Justo es recordarlos. Yo tenía dos abuelos:
Uno se sentaba al lado del fuego y, conmigo, mirando embobada, relataba cuentos de esos que se van contando en cada pueblo de abuelo en abuelo. Terribles cuentos de aparecidos y asesinatos que te dejaban noches metiendo la cabeza debajo de la sábana, por si venía el que reclamaba la asaura ura que le habían quitado de la sepultura.
Este abuelo era paciente, tranquilo, observador de la naturaleza y siempre pendiente de su mujer, una mujer que le resolvía la vida en todo porque era de una inteligencia fuera de lo normal. Él se limitaba a trabajar y a ser bueno con todo los de alrededor. Y lo era porque de dentro le nacía.

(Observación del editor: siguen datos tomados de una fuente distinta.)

Definition onCanceled : Handler State SSECanceledEvent.t := fun event s =>
  (setIsSSEConnected false
     (setRun (fmap (with_canceled (or_undefined (SSECanceledEvent.finished_at event)))) s),
   None).

(** SSE failed, fall back to polling. *)
Definition onError : Handler State Thrown := fun _ s =>
  (set_hasInitializedSSE false (setIsSSEConnected false s), None).

Definition handlers : SSEEventHandlers.t State :=
  SSEEventHandlers.mk (Some onStatus) (Some onLogLine) (Some onProgress)
    (Some onCompleted) (Some onFailed) (Some onCanceled) None (Some onError).

(** [subscribeToEvents]: the new state and the event source it opened, if
    it opened one. *)
Definition subscribeToEvents (s : State) : State * option (EventSource State) :=
  match id s with
  | Some i =>
      if falsy (id s) || hasInitializedSSE s then (s, None)
      else
        (setIsSSEConnected true (set_sseCleanup true (set_hasInitializedSSE true s)),
         Some (subscribeToRunEvents handlers i))
  | None => (s, None)
  end.

Definition isActive (s : State) : bool :=
  match run s with
  | Some r => String.eqb (RunDetail.status r) "running" || String.eqb (RunDetail.status r) "queued"
  | None => false
  end.

(** The effect that starts SSE when the run is active. *)
Definition startSSE_effect (s : State) : State * option (EventSource State) :=
  if isActive s then subscribeToEvents s else (s, None).

(** The cleanup of that effect: it calls the function [sseCleanup] holds,
    which closes the source, and clears the ref. *)
Definition startSSE_cleanup (sub : Subscription State) : Subscription State :=
  if sseCleanup (world sub)
  then mkSubscription CLOSED (set_sseCleanup false (world sub)) (calls sub)
  else sub.

(** The polling effect: [Some ms] when it holds an interval that calls
    [loadRun] every [ms] milliseconds. *)
Definition pollInterval (s : State) : option N :=
  if falsy (id s) || isSSEConnected s then None
  else
    match run s with
    | Some r =>
        if String.eqb (RunDetail.status r) "running" || String.eqb (RunDetail.status r) "queued"
        then Some 2000%N else None
    | None => Some 2000%N
    end.

(** ["a\nb".split('\n')] *)
Fixpoint split (sep : ascii) (s : string) : list string :=
  match s with
  | EmptyString => [""]
  | String c s' =>
      if Ascii.eqb c sep then "" :: split sep s'
      else
        match split sep s' with
        | [] => [String c ""]
        | h :: t => String c h :: t
        end
  end.

Definition newline : ascii := Ascii.ascii_of_nat 10.

Section Api.

Context {W : Type}.
Variable fetch : string -> RequestInit.t -> W -> Completion Response.t * W.
Variable Number_toString : Q -> string.
(** [as RunDetail]: the page reads the parsed body at this type. *)
Variable as_RunDetail : JSON -> RunDetail.t.

(** The state updates of [loadRun] once [api.getRun(id)] has settled. *)
Definition loadRun_settled (r : Completion JSON) (s : State) : State :=
  match r with
  | Return body =>
      let data := as_RunDetail body in
      let s := setError None (setRun (fun _ => Some data) s) in
      let s :=
        match RunDetail.stdout_tail data with
        | Some tail =>
            if negb (isSSEConnected s) && negb (String.eqb tail "")
            then setStdoutLines (fun _ => split newline tail) s else s
        | None => s
        end in
      let s :=
        match RunDetail.stderr_tail data with
        | Some tail =>
            if negb (isSSEConnected s) && negb (String.eqb tail "")
            then setStderrLines (fun _ => split newline tail) s else s
        | None => s
        end in
      setLoading false s
  | Throw err =>
      let message :=
        match err with
        | ErrorObj _ message => message
        | NonError _ => "Failed to load run"
        end in
      setLoading false (setError (Some message) s)
  end.

Definition loadRun (s : State) (w : W) : State * W :=
  match id s with
  | Some i =>
      if falsy (id s) then (s, w)
      else
        let '(r, w') := getRun fetch Number_toString i 100 w in
        (loadRun_settled r s, w')
  | None => (s, w)
  end.

(** [useEffect(() => { loadRun(); }, [loadRun])], after the first render
    (which runs it too): [loadRun] is rebuilt when [id] or [isSSEConnected]
    changes, and the effect then calls the new one.  [before] is the state
    of the previous render. *)
Definition loadRun_rebuilt (before s : State) : bool :=
  negb (bool_decide (id before = id s))
  || negb (Bool.eqb (isSSEConnected before) (isSSEConnected s)).

Definition initialLoad_effect (before s : State) (w : W) : State * W :=
  if loadRun_rebuilt before s then loadRun s w else (s, w).

Definition handleCancel (s : State) (w : W) : State * W :=
  match id s with
  | Some i =>
      if falsy (id s) then (s, w)
      else
        match cancelRun fetch Number_toString i w with
        | (Return _, w') => loadRun s w'
        | (Throw err, w') =>
            let message :=
              match err with
              | ErrorObj _ message => message
              | NonError _ => "Failed to cancel run"
              end in
            (setError (Some message) s, w')
        end
  | None => (s, w)
  end.
(** [v] as a configuration value ([undefined] when unset). *)
Definition js_of_env (v : option string) : JsValue :=
  match v with
  | Some s => JsString s
  | None => JsUndefined
  end.

(** [s.split(',')]. *)
Fixpoint split_on (sep : Ascii.ascii) (s : string) : list string :=
  match s with
  | EmptyString => [EmptyString]
  | String c rest =>
      if Ascii.eqb c sep then EmptyString :: split_on sep rest
      else match split_on sep rest with
           | piece :: pieces => String c piece :: pieces
           | [] => [String c EmptyString]
           end
  end.

(** [arr.slice(0, end)] for an integral [end]: a negative [end] counts
    from the end of the array. *)
Definition slice0 {A : Type} (arr : list A) (end_ : Z) : list A :=
  let len := Z.of_nat (length arr) in
  let final := if end_ <? 0 then Z.max (len + end_) 0 else Z.min end_ len in
  take (Z.to_nat final) arr.

(** ** Alerts *)

(** [enum AlertSeverity]: a string enum; at run time a severity is the
    string itself, and the [default] branches below are reachable. *)
Definition AlertSeverity : Type := string.

Module AlertSeverity.
Definition INFO : AlertSeverity := "info".
Definition WARNING : AlertSeverity := "warning".
Definition HIGH : AlertSeverity := "high".
Definition CRITICAL : AlertSeverity := "critical".
End AlertSeverity.

(** [enum AlertChannel]. *)
Inductive AlertChannel : Type :=
| SLACK
| EMAIL
| PAGERDUTY
| WEBHOOK
| CONSOLE.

Mi otro abuelo era un “señorito”. Todo en aquella casa se hacía para que él viviera tranquilo y feliz, Y eso era así, porque esa casa era una casa “de posibles”.
Sibarita, buen comedor, buen bebedor, buen hijo, buen padre y buen abuelo. Siempre consciente de su papel en el patriarcado.
Él me llevaba al campo, “con la fresquita” y aprendí a ver, de su mano, con ojos “literarios” y no de trabajador, la era, las viñas, los frutales en esplendor, la puesta de sol, los caminos, los arroyos…
Importantes en mi vida, muy importantes. Ningún niño debería crecer sin tener abuelos a su lado. Porque ellos son el puente imprescindible entre raíces del pasado y aceptación del presente.